Quote the entries below from the line with "Definition snapshot_health (state" through the line with "let shared_health := health_of_u8", both ends included, and only those lines.
(Supplied entries)
(** * Applying a shared snapshot *)

Definition set_local_cooldown (v : Z) (f : LocalCircuitFence) : LocalCircuitFence :=
  mkFence (fence_generation f) v (failure_window f) (local_failure_floor f)
    (local_recovery_successes f).
Definition set_failure_window (w floor : Z) (f : LocalCircuitFence) : LocalCircuitFence :=
  mkFence (fence_generation f) (local_cooldown_until f) w floor (local_recovery_successes f).

(** [as u32] and [as u8] of an [i64]. *)
Definition as_u32 (v : Z) : Z := v mod 2 ^ 32.
Definition as_u8 (v : Z) : Z := v mod 2 ^ 8.

(** The fence after a snapshot: a new minute window clears the failure floor,
    an expired local cooldown and enough real successes clear their marks. *)
Definition snapshot_fence (now threshold window : Z) (f : LocalCircuitFence)
    : LocalCircuitFence :=
  let f := if failure_window f =? window then f
           else let f := set_failure_window window 0 f in
                if local_cooldown_until f <=? now then set_recovery None f else f in
  let f := if local_cooldown_until f <=? now then set_local_cooldown 0 f else f in
  if negb (now <? local_cooldown_until f)
     && match local_recovery_successes f with Some n => threshold <=? n | None => false end
  then set_recovery None f else f.

Definition snapshot_health (state : CircuitState) (local_cooldown preserve : bool)
    (probe_bad : bool) : HealthStatus :=
  let shared_health := health_of_u8 (as_u8 (Z.max (st_health state) 0)) in
  if local_cooldown || (st_status state =? 1) then Cooldown
  else if probe_bad then Unhealthy
  else if preserve && match shared_health with Healthy | Unknown => true | _ => false end
  then Degraded
  else shared_health.

Definition apply_section (state : CircuitState) (now threshold : Z) (s : SharedState)
    : SharedState :=
  let f := snapshot_fence now threshold (minute_window_generation s) (fence s) in
  let local_cooldown := now <? local_cooldown_until f in
  let preserve := match local_recovery_successes f with Some _ => true | None => false end in
  let s := set_fence f s in
  let s := upd_inner (fun i =>
    set_fails_this_minute
      (Z.max (as_u32 (Z.max (st_fails state) 0)) (local_failure_floor f))
      (set_cooldown_until
        (Z.max (Z.max (st_opened_until state) 0) (local_cooldown_until f)) i)) s in
  let s := if negb local_cooldown && negb preserve
           then upd_inner (set_consecutive_successes
                             (as_u32 (Z.max (st_consecutive_successes state) 0))) s
           else s in
  upd_inner (fun i => set_health
    (health_u8 (snapshot_health state local_cooldown preserve (probe_unhealthy i))) i) s.
(** What collecting the candidates of [ids] adds to [c]. *)
Definition collected sn (resolved : string) (is_candidate : Deployment P -> bool) (now : Z)
    (ids : list DeploymentId) (c c' : Candidates) : Prop :=
  existing_deployments c' = (existing_deployments c + count (served sn resolved) ids)%nat /\
  matching_deployments c' =
    (matching_deployments c + count (matching sn resolved is_candidate) ids)%nat /\
  forall ctx, ctx ∈ routing_contexts c' -> ctx ∈ routing_contexts c \/
    exists d, eligible sn resolved is_candidate ids (ctx_deployment_id ctx) d /\
              vetted now (ctx_deployment_id ctx) d.

Lemma collect_one_spec sn (resolved : string) (is_candidate : Deployment P -> bool)
    (now : Z) (id : DeploymentId) (c : Candidates) w :
  let '(w', c') := collect_one sn resolved is_candidate now id c w in
  quiet w w' /\ collected sn resolved is_candidate now [id] c c'.
Proof.
  unfold collect_one, collected, count, served, matching, eligible. simpl.
  destruct (deployments sn !! id) as [d|] eqn:Ed;
    [|simpl; split_and!; try done; try lia; by left].
  destruct (String.eqb_spec (d_model_name d) resolved) as [Hm|Hm]; simpl;
    [|split_and!; try done; try lia; by left].
  destruct (is_candidate d) eqn:Ec; simpl; [|split_and!; try done; try lia; by left].
  pose proof (build_context_spec now id d w) as Hb.
  destruct (build_context now id d w) as [w1 [ctx|]]; destruct Hb as [Hw Hb]; simpl;
    split_and!; try done; try lia; [|by left].
  intros x Hx. apply elem_of_app in Hx as [Hx|Hx]; [by left|].
  apply list_elem_of_singleton in Hx as ->. right. exists d. destruct Hb as [-> Hv].
  split_and!; try done. by left.
Qed.

Lemma collect_candidates_spec sn (resolved : string) (is_candidate : Deployment P -> bool)
    (now : Z) (ids : list DeploymentId) (c : Candidates) w :
  let '(w', c') := collect_candidates sn resolved is_candidate now ids c w in
  quiet w w' /\ collected sn resolved is_candidate now ids c c'.
Proof.
  revert c w. induction ids as [|id ids IH]; intros c w; cbn [collect_candidates].
  - split; [done|]. unfold collected, count. simpl. split_and!; [lia|lia|by left].
  - pose proof (collect_one_spec sn resolved is_candidate now id c w) as Ho.
    destruct (collect_one sn resolved is_candidate now id c w) as [w1 c1].
    destruct Ho as (Hw1 & He1 & Hm1 & Hc1). specialize (IH c1 w1).
    destruct (collect_candidates sn resolved is_candidate now ids c1 w1) as [w' c'].
    destruct IH as (Hw & He & Hm & Hc).
    assert (Hcount : forall f, count f (id :: ids) = (count f [id] + count f ids)%nat).
    { intros f. unfold count. simpl. by destruct (f id). }
    split; [by etrans|]. split_and!; [rewrite Hcount; lia|rewrite Hcount; lia|].
    intros ctx Hin. destruct (Hc ctx Hin) as [Hin1|(d & (Hi & Hrest) & Hv)].
    + destruct (Hc1 ctx Hin1) as [|(d & (Hi & Hrest) & Hv)]; [by left|right].
      exists d. split; [|done]. split; [|done]. apply list_elem_of_singleton in Hi as ->. by left.
    + right. exists d. split; [|done]. split; [by right|done].
Qed.

Lemma swap_remove_spec {A} (i : nat) (l : list A) :
  l <> [] ->
  length (swap_remove i l) = (length l - 1)%nat /\ (forall x, x ∈ swap_remove i l -> x ∈ l).
Proof.
  intros Hne. unfold swap_remove. destruct (last l) as [y|] eqn:El.
  2: { apply last_None in El. congruence. }
  split.
  - rewrite length_take, length_insert. lia.
  - intros x Hx. apply list_elem_of_lookup in Hx as [j Hj].
    apply lookup_take_Some in Hj as [Hj _].
    destruct (decide (i = j)) as [->|Hij].
    + assert (j < length l)%nat.
      { apply lookup_lt_Some in Hj. by rewrite length_insert in Hj. }
      rewrite list_lookup_insert_eq in Hj by done. injection Hj as <-.
      rewrite last_lookup in El. by eapply list_elem_of_lookup_2.
    + rewrite list_lookup_insert_ne in Hj by done. by eapply list_elem_of_lookup_2.
Qed.

Lemma position_found (id : DeploymentId) (l : list RoutingContext) (c : RoutingContext) :
  c ∈ l -> ctx_deployment_id c = id -> is_Some (position id l).
Proof.
  intros Hin Hid. unfold position.
  destruct (list_find_elem_of (fun x => ctx_deployment_id x = id) l c Hin Hid) as [[i x] Hx].
  rewrite Hx. by eexists.
Qed.

(** What a successful selection hands out, and what it did to the counters. *)
Definition selected (now : Z) sn (resolved : string) (is_candidate : Deployment P -> bool)
    (ids : list DeploymentId) (w w' : World E) (lease : DeploymentLease P) : Prop :=
  let d := lease_deployment lease in
  (exists id, eligible sn resolved is_candidate ids id d /\ vetted now id d) /\
  release_on_drop lease = true /\ async_cleanup lease = true /\ slot_taken d w w'.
(End Supplied entries)
__Reply to the task__
Definition snapshot_health (state : CircuitState) (local_cooldown preserve : bool)
    (probe_bad : bool) : HealthStatus :=
  let shared_health := health_of_u8 (as_u8 (Z.max (st_health state) 0)) in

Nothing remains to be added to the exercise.